(** * Babbl front-end: shortcut recorder, input normalizer, overlay presenter

    A shallow embedding of the logic of
    - [src/lib/utils/keyboard.ts]      (module [Keyboard]),
    - [BabblShortcut.tsx]              (module [Shortcut]),
    - [RecordingOverlay.tsx] and the [TranslateToEnglish] effect
                                       (modules [Overlay], [OverlayRun]),
    - [Sidebar], [OnlineProviderSettings], [TranslateToEnglish] and
      [Onboarding]                     (module [Panels]),
    - what [BabblShortcut] renders     (module [View]),
    followed by the properties established about them.

    Conventions of the embedding.
    - A JavaScript string is a [string] of 8-bit characters; case mapping
      acts on the ASCII letters, and the white space removed by [trim] is
      the ASCII white space (tab, line feed, vertical tab, form feed,
      carriage return, space).  Every token, code and table entry of the
      source is ASCII.
    - The empty string plays the role of a falsy (absent) string field,
      the number 0 that of a falsy number.
    - Object literals used as lookup tables are association lists; only
      their own entries are looked up.
    - JavaScript numbers holding an integer (button index, key code) are [Z];
      the microphone levels are binary64 numbers, the primitive [float] of
      Rocq, whose operations round as those of JavaScript do; what is
      proved about them rests on the specification of these operations in
      the Standard Library ([FloatAxioms]). *)

From Stdlib Require Import ZArith Lia List Bool Ascii String DecimalString DecimalPos.
From Stdlib Require Import Permutation Sorted Floats.
From stdpp Require Import gmap strings.
Import ListNotations.

Local Open Scope Z_scope.

(** ** JavaScript string primitives used by the sources *)

Module Js.

Definition is_digit (c : ascii) : bool :=
  (Ascii.leb "0" c && Ascii.leb c "9")%char.

Definition is_upper (c : ascii) : bool :=
  (Ascii.leb "A" c && Ascii.leb c "Z")%char.

Definition is_lower (c : ascii) : bool :=
  (Ascii.leb "a" c && Ascii.leb c "z")%char.

(** White space in the sense of [String.prototype.trim], on ASCII. *)
Definition is_space (c : ascii) : bool :=
  let n := nat_of_ascii c in
  ((9 <=? n) && (n <=? 13) || (n =? 32))%nat.

Definition lower_char (c : ascii) : ascii :=
  if is_upper c then ascii_of_nat (nat_of_ascii c + 32) else c.

Definition upper_char (c : ascii) : ascii :=
  if is_lower c then ascii_of_nat (nat_of_ascii c - 32) else c.

Fixpoint map_chars (f : ascii -> ascii) (s : string) : string :=
  match s with
  | EmptyString => EmptyString
  | String c r => String (f c) (map_chars f r)
  end.

Fixpoint all_chars (p : ascii -> bool) (s : string) : bool :=
  match s with
  | EmptyString => true
  | String c r => p c && all_chars p r
  end.

Definition toLowerCase : string -> string := map_chars lower_char.
Definition toUpperCase : string -> string := map_chars upper_char.

(** A string used as a condition: the empty string is falsy. *)
Definition truthy (s : string) : bool := negb (String.eqb s "").

Definition startsWith (s p : string) : bool := String.prefix p s.

Fixpoint drop (n : nat) (s : string) : string :=
  match n, s with
  | O, _ => s
  | S _, EmptyString => EmptyString
  | S m, String _ r => drop m r
  end.

(** [s.charAt(0)]: the first character as a string, or the empty string. *)
Definition charAt0 (s : string) : string :=
  match s with
  | EmptyString => EmptyString
  | String c _ => String c EmptyString
  end.

(** [s.slice(1)]. *)
Definition slice1 (s : string) : string := drop 1 s.

(** [s.replace(pat, rep)] with a string pattern: the first occurrence. *)
Fixpoint replace (pat rep s : string) : string :=
  if String.prefix pat s then rep +:+ drop (String.length pat) s
  else match s with
       | EmptyString => EmptyString
       | String c r => String c (replace pat rep r)
       end.

(** [s.split(sep)] for a one-character separator. *)
Fixpoint split (sep : ascii) (s : string) : list string :=
  match s with
  | EmptyString => [EmptyString]
  | String c r =>
      if Ascii.eqb c sep then EmptyString :: split sep r
      else match split sep r with
           | [] => [String c EmptyString]
           | w :: ws => String c w :: ws
           end
  end.

(** [l.join(sep)]. *)
Definition join (sep : string) (l : list string) : string :=
  String.concat sep l.

Fixpoint trimStart (s : string) : string :=
  match s with
  | EmptyString => EmptyString
  | String c r => if is_space c then trimStart r else s
  end.

Fixpoint trimEnd (s : string) : string :=
  match s with
  | EmptyString => EmptyString
  | String c r =>
      match trimEnd r with
      | EmptyString => if is_space c then EmptyString else String c EmptyString
      | r' => String c r'
      end
  end.

Definition trim (s : string) : string := trimEnd (trimStart s).

(** [l.includes(x)] on an array of strings. *)
Definition includes (x : string) (l : list string) : bool :=
  existsb (String.eqb x) l.

(** [table[k]] on an object literal with string values. *)
Fixpoint lookup_table (k : string) (t : list (string * string)) : option string :=
  match t with
  | [] => None
  | (k', v) :: t' => if String.eqb k k' then Some v else lookup_table k t'
  end.

(** Template interpolation of an integer. *)
Definition show_int (z : Z) : string := NilZero.string_of_int (Z.to_int z).

(** [s.replace(/([a-z])([A-Z])/g, "$1 $2")]: every non-overlapping match,
    left to right. *)
Fixpoint replace_camel (s : string) : string :=
  match s with
  | EmptyString => EmptyString
  | String c1 r =>
      match r with
      | EmptyString => s
      | String c2 r' =>
          if is_lower c1 && is_upper c2
          then String c1 (String " " (String c2 (replace_camel r')))
          else String c1 (replace_camel r)
      end
  end.

(** [/^<pre>\d$/] *)
Definition match_prefix_digit (pre s : string) : bool :=
  String.prefix pre s &&
  match drop (String.length pre) s with
  | String c EmptyString => is_digit c
  | _ => false
  end.

(** [/^<pre>(\d+)$/]: the captured digits. *)
Definition match_prefix_digits (pre s : string) : option string :=
  if String.prefix pre s then
    match drop (String.length pre) s with
    | EmptyString => None
    | ds => if all_chars is_digit ds then Some ds else None
    end
  else None.

(** [/^Key[A-Z]$/] *)
Definition match_key_letter (s : string) : bool :=
  String.prefix "Key" s &&
  match drop 3 s with
  | String c EmptyString => is_upper c
  | _ => false
  end.

End Js.

(** ** [keyboard.ts]: key and mouse-button normalization, display formatting *)

Module Keyboard.
Import Js.

Inductive OSType := macos | windows | linux | unknown.

(** The fields of a DOM [KeyboardEvent] read by the sources. *)
Record KeyboardEvent := {
  code : string;
  key : string;
  keyCode : Z;
  which : Z;
  repeat : bool
}.

Definition Node := nat.

(** The fields of a DOM [MouseEvent] read by the sources. *)
Record MouseEvent := {
  button : Z;
  target : Node
}.

Definition getModifierName (osType : OSType) (baseModifier : string) : string :=
  if String.eqb baseModifier "shift" then "shift"
  else if String.eqb baseModifier "ctrl" then
    match osType with macos => "ctrl" | _ => "ctrl" end
  else if String.eqb baseModifier "alt" then
    match osType with macos => "option" | _ => "alt" end
  else if String.eqb baseModifier "meta" then
    match osType with macos => "command" | _ => "super" end
  else baseModifier.

Definition modifierMap (osType : OSType) : list (string * string) :=
  [ ("ShiftLeft", getModifierName osType "shift");
    ("ShiftRight", getModifierName osType "shift");
    ("ControlLeft", getModifierName osType "ctrl");
    ("ControlRight", getModifierName osType "ctrl");
    ("AltLeft", getModifierName osType "alt");
    ("AltRight", getModifierName osType "alt");
    ("MetaLeft", getModifierName osType "meta");
    ("MetaRight", getModifierName osType "meta");
    ("OSLeft", getModifierName osType "meta");
    ("OSRight", getModifierName osType "meta");
    ("CapsLock", "caps lock");
    ("Tab", "tab");
    ("Enter", "enter");
    ("Space", "space");
    ("Backspace", "backspace");
    ("Delete", "delete");
    ("Escape", "esc");
    ("ArrowUp", "up");
    ("ArrowDown", "down");
    ("ArrowLeft", "left");
    ("ArrowRight", "right");
    ("Home", "home");
    ("End", "end");
    ("PageUp", "page up");
    ("PageDown", "page down");
    ("Insert", "insert");
    ("PrintScreen", "print screen");
    ("ScrollLock", "scroll lock");
    ("Pause", "pause");
    ("ContextMenu", "menu");
    ("NumpadMultiply", "numpad *");
    ("NumpadAdd", "numpad +");
    ("NumpadSubtract", "numpad -");
    ("NumpadDecimal", "numpad .");
    ("NumpadDivide", "numpad /");
    ("NumLock", "num lock") ].

Definition punctuationMap : list (string * string) :=
  [ ("Semicolon", ";");
    ("Equal", "=");
    ("Comma", ",");
    ("Minus", "-");
    ("Period", ".");
    ("Slash", "/");
    ("Backquote", "`");
    ("BracketLeft", "[");
    ("Backslash", "\");
    ("BracketRight", "]");
    ("Quote", "'") ].

Definition keyMap (osType : OSType) : list (string * string) :=
  [ ("Control", match osType with macos => "ctrl" | _ => "ctrl" end);
    ("Alt", match osType with macos => "option" | _ => "alt" end);
    ("Shift", "shift");
    ("Meta", match osType with
             | macos => "command" | windows => "win" | _ => "super" end);
    ("OS", match osType with
           | macos => "command" | windows => "win" | _ => "super" end);
    ("CapsLock", "caps lock");
    ("ArrowUp", "up");
    ("ArrowDown", "down");
    ("ArrowLeft", "left");
    ("ArrowRight", "right");
    ("Escape", "esc");
    (" ", "space") ].

(** [if (table[k]) return table[k]]: an entry is used when it is present
    and truthy. *)
Definition lookup_truthy (k : string) (t : list (string * string)) : option string :=
  match lookup_table k t with
  | Some v => if truthy v then Some v else None
  | None => None
  end.

(** The last branch of the code path:
    [code.toLowerCase().replace(/([a-z])([A-Z])/g, "$1 $2")]. *)
Definition fallbackName (code : string) : string :=
  replace_camel (toLowerCase code).

(** Which branch of the code path of [getKeyName] a code takes. *)
Inductive code_class :=
| FunctionKey | LetterKey | DigitKey | NumpadDigit
| TableKey (name : string) | Punctuation (symbol : string) | OtherCode.

Definition classify (osType : OSType) (code : string) : code_class :=
  if match match_prefix_digits "F" code with Some _ => true | None => false end
  then FunctionKey
  else if match_key_letter code then LetterKey
  else if match_prefix_digit "Digit" code then DigitKey
  else if match_prefix_digit "Numpad" code then NumpadDigit
  else match lookup_truthy code (modifierMap osType) with
       | Some v => TableKey v
       | None =>
           match lookup_truthy code punctuationMap with
           | Some v => Punctuation v
           | None => OtherCode
           end
       end.

Definition getKeyName (e : KeyboardEvent) (osType : OSType) : string :=
  if truthy (code e) then
    let code := code e in
    match classify osType code with
    | FunctionKey => toLowerCase code
    | LetterKey => toLowerCase (replace "Key" "" code)
    | DigitKey => replace "Digit" "" code
    | NumpadDigit => toLowerCase (replace "Numpad" "numpad " code)
    | TableKey v => v
    | Punctuation v => v
    | OtherCode => fallbackName code
    end
  else if truthy (key e) then
    let key := key e in
    match lookup_truthy key (keyMap osType) with
    | Some v => v
    | None => toLowerCase key
    end
  else
    "unknown-" +:+
      show_int (if negb (keyCode e =? 0) then keyCode e
                else if negb (which e =? 0) then which e
                else 0).

Definition getMouseButtonName (e : MouseEvent) : option string :=
  if button e =? 0 then Some "mouseleft"
  else if button e =? 1 then Some "mousemiddle"
  else if button e =? 2 then Some "mouseright"
  else if button e =? 3 then Some "mouse4"
  else if button e =? 4 then Some "mouse5"
  else Some ("mouse" +:+ show_int (button e + 1)).

Definition isMouseButton (inputName : string) : bool :=
  let lower := toLowerCase inputName in
  startsWith lower "mouse"
  || String.eqb lower "mouseleft"
  || String.eqb lower "mouseright"
  || String.eqb lower "mousemiddle".

Definition formatKeyCombination (combination : string) (osType : OSType) : string :=
  combination.

Definition displayNames : list (string * string) :=
  [ ("mouseleft", "Left Click");
    ("mouseright", "Right Click");
    ("mousemiddle", "Middle Click");
    ("mouse1", "Left Click");
    ("mouse2", "Right Click");
    ("mouse3", "Middle Click");
    ("mouse4", "Mouse 4");
    ("mouse5", "Mouse 5");
    ("mouseforward", "Mouse Forward");
    ("mouseback", "Mouse Back") ].

Definition getMouseButtonDisplayName (buttonName : string) : string :=
  let lower := toLowerCase buttonName in
  match lookup_truthy lower displayNames with
  | Some v => v
  | None =>
      match match_prefix_digits "mouse" lower with
      | Some ds => "Mouse " +:+ ds
      | None => buttonName
      end
  end.
(** * Excel Auto-Pilot: the orchestration slice, embedded and verified

    The development follows the TypeScript sources:
    - [services/geminiService.ts]  (the script generator and its retry loop),
    - [services/pyodideService.ts] (the sandboxed executor),
    - [App.tsx]                    (usage tracker and pipeline handlers; the
      variant with [MAX_DAILY_USES = 50], [startTransformation] and
      [handleRetry]).

    JavaScript strings are sequences of UTF-16 code units, files of the
    sandbox live in a finite map, exceptions are an explicit result type and
    the React component state is threaded through a small state-and-exception
    monad. *)

From Stdlib Require Import NArith ZArith Ascii String DecimalString DecimalZ.
From stdpp Require Import gmap strings list.

(** ** JavaScript strings *)

Module Js.

(** A string value is its sequence of UTF-16 code units. *)
Definition jsstring := list N.

(** Source literals are written in UTF-8; [utf16] decodes them into code
    units (a code point above U+FFFF becomes a surrogate pair). *)
Definition cont (b : N) : N := N.land b 63.

Definition surrogates (cp : N) : list N :=
  let v := (cp - 65536)%N in
  [(55296 + N.shiftr v 10)%N; (56320 + N.land v 1023)%N].

Fixpoint decode (bs : list N) : list N :=
  match bs with
  | [] => []
  | b0 :: r0 =>
    if (b0 <? 128)%N then b0 :: decode r0
    else if (b0 <? 224)%N then
      match r0 with
      | b1 :: r1 => (N.shiftl (N.land b0 31) 6 + cont b1)%N :: decode r1
      | [] => [65533%N]
      end
    else if (b0 <? 240)%N then
      match r0 with
      | b1 :: b2 :: r2 =>
        (N.shiftl (N.land b0 15) 12 + N.shiftl (cont b1) 6 + cont b2)%N
          :: decode r2
      | _ => [65533%N]
      end
    else
      match r0 with
      | b1 :: b2 :: b3 :: r3 =>
        surrogates (N.shiftl (N.land b0 7) 18 + N.shiftl (cont b1) 12
                    + N.shiftl (cont b2) 6 + cont b3)%N ++ decode r3
      | _ => [65533%N]
      end
  end.

Definition utf16 (s : string) : jsstring :=
  decode (map N_of_ascii (list_ascii_of_string s)).
Arguments utf16 s%_string : simpl never.

(** The double quote, which a literal cannot hold. *)
Definition dquote : N := 34%N.

(** [s.startsWith(needle)]. *)
Fixpoint startsWith (needle s : jsstring) : bool :=
  match needle, s with
  | [], _ => true
  | _ :: _, [] => false
  | a :: needle', b :: s' => (a =? b)%N && startsWith needle' s'
  end.

(** [s.indexOf(needle)], [None] standing for [-1]. *)
Fixpoint indexOf (needle s : jsstring) : option nat :=
  if startsWith needle s then Some 0
  else match s with
       | [] => None
       | _ :: s' => S <$> indexOf needle s'
       end.

(** [s.includes(needle)]. *)
Definition includes (needle s : jsstring) : bool :=
  bool_decide (is_Some (indexOf needle s)).

(** White space and line terminators of ECMAScript, which [trim] strips. *)
Definition isLineTerminator (c : N) : bool :=
  bool_decide (c ∈ [10; 13; 8232; 8233]%N).

Definition isWhiteSpace (c : N) : bool :=
  bool_decide (c ∈ [9; 11; 12; 32; 160; 5760; 8239; 8287; 12288; 65279]%N)
  || ((8192 <=? c)%N && (c <=? 8202)%N)
  || isLineTerminator c.

Fixpoint trimStart (s : jsstring) : jsstring :=
  match s with
  | c :: s' => if isWhiteSpace c then trimStart s' else s
  | [] => []
  end.

Definition trimEnd (s : jsstring) : jsstring := reverse (trimStart (reverse s)).

Definition trim (s : jsstring) : jsstring := trimEnd (trimStart s).

(** [s.toLowerCase()]. Basic Latin capitals map to their small letters.
    U+0130 and U+212A are the only other code points whose lower case holds a
    Basic Latin letter, so they are mapped too; every remaining code unit is
    left in place, its lower case being outside Basic Latin as well. The
    strings compared against lower-cased text below are all Basic Latin, for
    which this agrees with the full Unicode mapping. *)
Definition lowerUnit (c : N) : list N :=
  if (65 <=? c)%N && (c <=? 90)%N then [(c + 32)%N]
  else if (c =? 304)%N then [105; 775]%N
  else if (c =? 8490)%N then [107%N]
  else [c].

Definition toLowerCase (s : jsstring) : jsstring := s ≫= lowerUnit.

(** [s.replace(/needle/g, '')] for a literal, non-empty [needle]: the
    occurrences are found left to right, each search resuming after the
    previous match. [skip] counts the code units of a match still to drop. *)
Fixpoint removeFrom (needle : jsstring) (skip : nat) (s : jsstring) : jsstring :=
  match s with
  | [] => []
  | c :: s' =>
    match skip with
    | S k => removeFrom needle k s'
    | O => if startsWith needle s
           then removeFrom needle (pred (length needle)) s'
           else c :: removeFrom needle 0 s'
    end
  end.
(** * Currency converter agent: query extraction, rate client, batch engine
      and orchestrator

    A shallow embedding of the backend of the currency converter agent
    ([backend/app/services/currency_service.py],
    [backend/app/services/llm_service.py],
    [backend/app/services/conversation_service.py],
    [backend/app/utils/validators.py] and the chat endpoint of
    [backend/app/main.py]) together with the properties of its
    specification.

    Conventions of the embedding.

    - Python [str] values are [string]s; the regular-expression engine works
      on the list of their characters.  Texts are ASCII: the character
      classes and the case mappings below are the ones Python applies to
      ASCII characters, and a property that depends on them is stated for
      ASCII text.
    - A Python [float] is represented by the decimal number it was read
      from, an exact rational ([Q]); binary rounding is outside the
      model.
    - Exceptions are values of [exn]; a computation that may raise and that
      talks to the network is a function from the log of the network calls
      issued so far to an outcome and the extended log.
    - The two HTTP services (rate service, LLM service) are oracles: functions
      from the request to the reply. *)

From Stdlib Require Import List String Ascii Bool Arith Lia ZArith QArith.
From Stdlib Require Import Sorted Permutation.
Import ListNotations.

Local Open Scope string_scope.
Local Open Scope list_scope.
Local Open Scope nat_scope.

(** ** Characters and texts *)

Definition text := list ascii.

Definition code_of (c : ascii) : nat := nat_of_ascii c.

Definition in_range (lo hi : nat) (c : ascii) : bool :=
  (lo <=? code_of c) && (code_of c <=? hi).

(** An ASCII character.  On a text of ASCII characters the character
    classes of the code ([str.isalpha], [str.upper], [str.lower],
    [str.strip] and the classes [\d], [\s], [\w] and [[a-zA-Z]] of [re],
    also under [re.IGNORECASE]) are the ones of this file. *)
Definition is_ascii (c : ascii) : bool := code_of c <? 128.

(** [\d] on ASCII text. *)
Definition is_digit (c : ascii) : bool := in_range 48 57 c.

(** [[a-zA-Z]]. *)
Definition is_alpha (c : ascii) : bool := in_range 65 90 c || in_range 97 122 c.

(** [\s] of a [str] pattern, on ASCII text: tab, newline, vertical tab, form
    feed, carriage return, the four separators 0x1c-0x1f and the space. *)
Definition is_space (c : ascii) : bool :=
  in_range 9 13 c || in_range 28 32 c.
(** *** Opcode helper instructions

    In the order of the class.  The handlers that fetch a 16-bit
    immediate through [mmu.rw] ([ld_a16_SP], [ld_SP_d16], [ld_r16_d16])
    and [jr_int8] are not embedded: no property below involves them. *)

(* INC r8 [z0h-] *)
Definition inc_r8 (reg8 : R8.t) (this : t) : t :=
  let val := getR8 reg8 this in
  let newVal := Utils.uint8 (val + 1) in
  let this := setR8 reg8 newVal this in
  let this := set_z (newVal =? 0) this in
  let this := set_n false this in
  set_h (Utils.addHalfCarriesByte val 1 0) this.

(* DEC r8 [z1h-] *)
Definition dec_r8 (reg8 : R8.t) (this : t) : t :=
  let val := getR8 reg8 this in
  let newVal := Utils.uint8 (val - 1) in
  let this := setR8 reg8 newVal this in
  let this := set_z (newVal =? 0) this in
  let this := set_n true this in
  set_h (Utils.subHalfCarriesByte val 1 0) this.

(* INC r16 [----] *)
Definition inc_r16 (reg16 : R16.t) (this : t) : t :=
  setR16 reg16 (getR16 reg16 this + 1) this.

(* LD r8 d8 [----] *)
Definition ld_r8_d8 (reg8 : R8.t) (this : t) : t :=
  let this := set_PC (PC this + 1) this in
  let d8 := MMU.rb (mmu this) (PC this) in
  setR8 reg8 d8 this.

(* RLCA [000c]
   rotates A left one bit, with bit 7 moved to bit 0 and also stored in the carry. *)
Definition rlc_A (this : t) : t :=
  let carry := negb (JS.band (A this) 128 =? 0) in
  let this :=
    if carry then
      let this := set_A (JS.shl (A this) 1) this in
      let this := set_A (JS.bor (A this) 1) this in
      set_c true this
    else
      let this := set_A (JS.shl (A this) 1) this in
      set_c false this in
  let this := set_z false this in
  let this := set_n false this in
  set_h false this.

(* RRCA [000c]
   rotates A one bit right with bit 0 moved to bit 7 and also stored in the carry. *)
Definition rrc_A (this : t) : t :=
  let carry := negb (JS.band (A this) 1 =? 0) in
  let this :=
    if carry then
      let this := set_A (JS.shr (A this) 1) this in
      let this := set_A (JS.bor (A this) 128) this in
      set_c true this
    else
      let this := set_A (JS.shr (A this) 1) this in
      set_c false this in
  let this := set_z false this in
  let this := set_n false this in
  set_h false this.

(* ADD HL r16 [-0hc] *)
Definition add_HL_r16 (reg16 : R16.t) (this : t) : t :=
  let val := getR16 reg16 this in
  let hl := getHL this in
  let newVal := Utils.uint16 (hl + val) in
  let this := setHL newVal this in
  let this := set_n false this in
  let this := set_h (Utils.addHalfCarriesWord hl val) this in
  set_c (Utils.addCarriesWord hl val) this.

(* DEC r16 [----] *)
Definition dec_r16 (reg16 : R16.t) (this : t) : t :=
  setR16 reg16 (Utils.uint16 (getR16 reg16 this - 1)) this.

(* LD (r16) A [----]
   loads A into (r16) *)
Definition ld_valr16_A (reg16 : R16.t) (this : t) : t :=
  set_mmu (MMU.wb (mmu this) (getR16 reg16 this) (A this)) this.

(* LD (HL+) A [----]
   sets (HL) = A, then increments HL *)
Definition ld_valHLinc_A (this : t) : t :=
  let hl := getHL this in
  let this := set_mmu (MMU.wb (mmu this) hl (A this)) this in
  setHL (Utils.uint16 (hl + 1)) this.
End ToolSystem.

(** ** memory/memory-system.ts *)

Module MemorySystem.

Definition this (method : string) : M MemorySystem :=
  fun s =>
    match memorySystem s with
    | Some ms => (Normal ms, s)
    | None => (Throw (TypeError method), s)
    end.

Definition update (f : MemorySystem -> MemorySystem) : M unit :=
  modify (set_memorySystem (fmap f)).

Definition with_memory (f : list (string * IMemoryEntry) -> list (string * IMemoryEntry))
    (ms : MemorySystem) : MemorySystem :=
  {| memory := f (memory ms); conversations := conversations ms;
     knowledgeGraph := knowledgeGraph ms; codePatterns := codePatterns ms |}.

Definition with_conversations
    (f : gmap string IConversationContext -> gmap string IConversationContext)
    (ms : MemorySystem) : MemorySystem :=
  {| memory := memory ms; conversations := f (conversations ms);
     knowledgeGraph := knowledgeGraph ms; codePatterns := codePatterns ms |}.

Definition with_codePatterns
    (f : gmap string (list ICodePattern) -> gmap string (list ICodePattern))
    (ms : MemorySystem) : MemorySystem :=
  {| memory := memory ms; conversations := conversations ms;
     knowledgeGraph := knowledgeGraph ms; codePatterns := f (codePatterns ms) |}.

(** [conversation?.messages || []] *)
Definition getConversationHistory (requestId : string) : M (list IChatMessage) :=
  ms <- this "getConversationHistory" ;;
  ret (default [] (conv_messages <$> conversations ms !! requestId)).

(** The number of query words that occur among the content words: the
    loop of [calculateRelevance] *)
Definition countMatches (queryWords contentWords : list string) : nat :=
  fold_left
    (fun matches queryWord =>
       if JS.includes contentWords queryWord then S matches else matches)
    queryWords 0%nat.

Definition calculateRelevance (query : string) (content : json) : Q :=
  let queryWords := JS.splitW (JS.toLowerCase query) in
  let contentText := match content with
                     | JStr text => text
                     | _ => JS.stringify content
                     end in
  let contentWords := JS.splitW (JS.toLowerCase contentText) in
  let matches := countMatches queryWords contentWords in
  Z.of_nat matches # Pos.of_nat (length queryWords).

Definition searchKnowledgeGraph (graph : IKnowledgeGraph) (query : string)
  : list IKnowledgeEntry :=
  omap
    (fun node =>
       let relevance :=
         calculateRelevance query
           (JStr (node_label node +:+ " " +:+ JS.stringify (JObj (node_properties node)))) in
       if JS.gt relevance (4 # 10)
       then Some {| ke_content := "Knowledge: " +:+ node_label node +:+ " ("
                                    +:+ NodeType_name (node_type node) +:+ ")";
                    ke_relevance := relevance;
                    ke_source := "knowledge_graph";
                    ke_type := "graph_node" |}
       else None)
    (nodes graph).
Lemma regeneration_is_idempotent_witness :
  let r1 := @generateTestcase fake "a" EmptyString sample_world in
  let r2 := @generateTestcase fake "a" EmptyString (world r1) in
  out r2 = Ret None ∧ fs (world r2) = fs (world r1).
Proof.
  apply (@regeneration_is_idempotent fake "a" sample_world); vm_compute; reflexivity.
Defined.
━━━━━━━━━━
ABOUT THIS EXERCISE - Find the line with "Definition this (method" in the entries above. Retype it and each line after it, exactly, through the line with "ms; conversations := conversations ms;", and stop there.

OUTPUT -
Definition this (method : string) : M MemorySystem :=
  fun s =>
    match memorySystem s with
    | Some ms => (Normal ms, s)
    | None => (Throw (TypeError method), s)
    end.

Definition update (f : MemorySystem -> MemorySystem) : M unit :=
  modify (set_memorySystem (fmap f)).

Definition with_memory (f : list (string * IMemoryEntry) -> list (string * IMemoryEntry))
    (ms : MemorySystem) : MemorySystem :=
  {| memory := f (memory ms); conversations := conversations ms;
     knowledgeGraph := knowledgeGraph ms; codePatterns := codePatterns ms |}.

Definition with_conversations
    (f : gmap string IConversationContext -> gmap string IConversationContext)
    (ms : MemorySystem) : MemorySystem :=
  {| memory := memory ms; conversations := f (conversations ms);
     knowledgeGraph := knowledgeGraph ms; codePatterns := codePatterns ms |}.

Definition with_codePatterns
    (f : gmap string (list ICodePattern) -> gmap string (list ICodePattern))
    (ms : MemorySystem) : MemorySystem :=
  {| memory := memory ms; conversations := conversations ms;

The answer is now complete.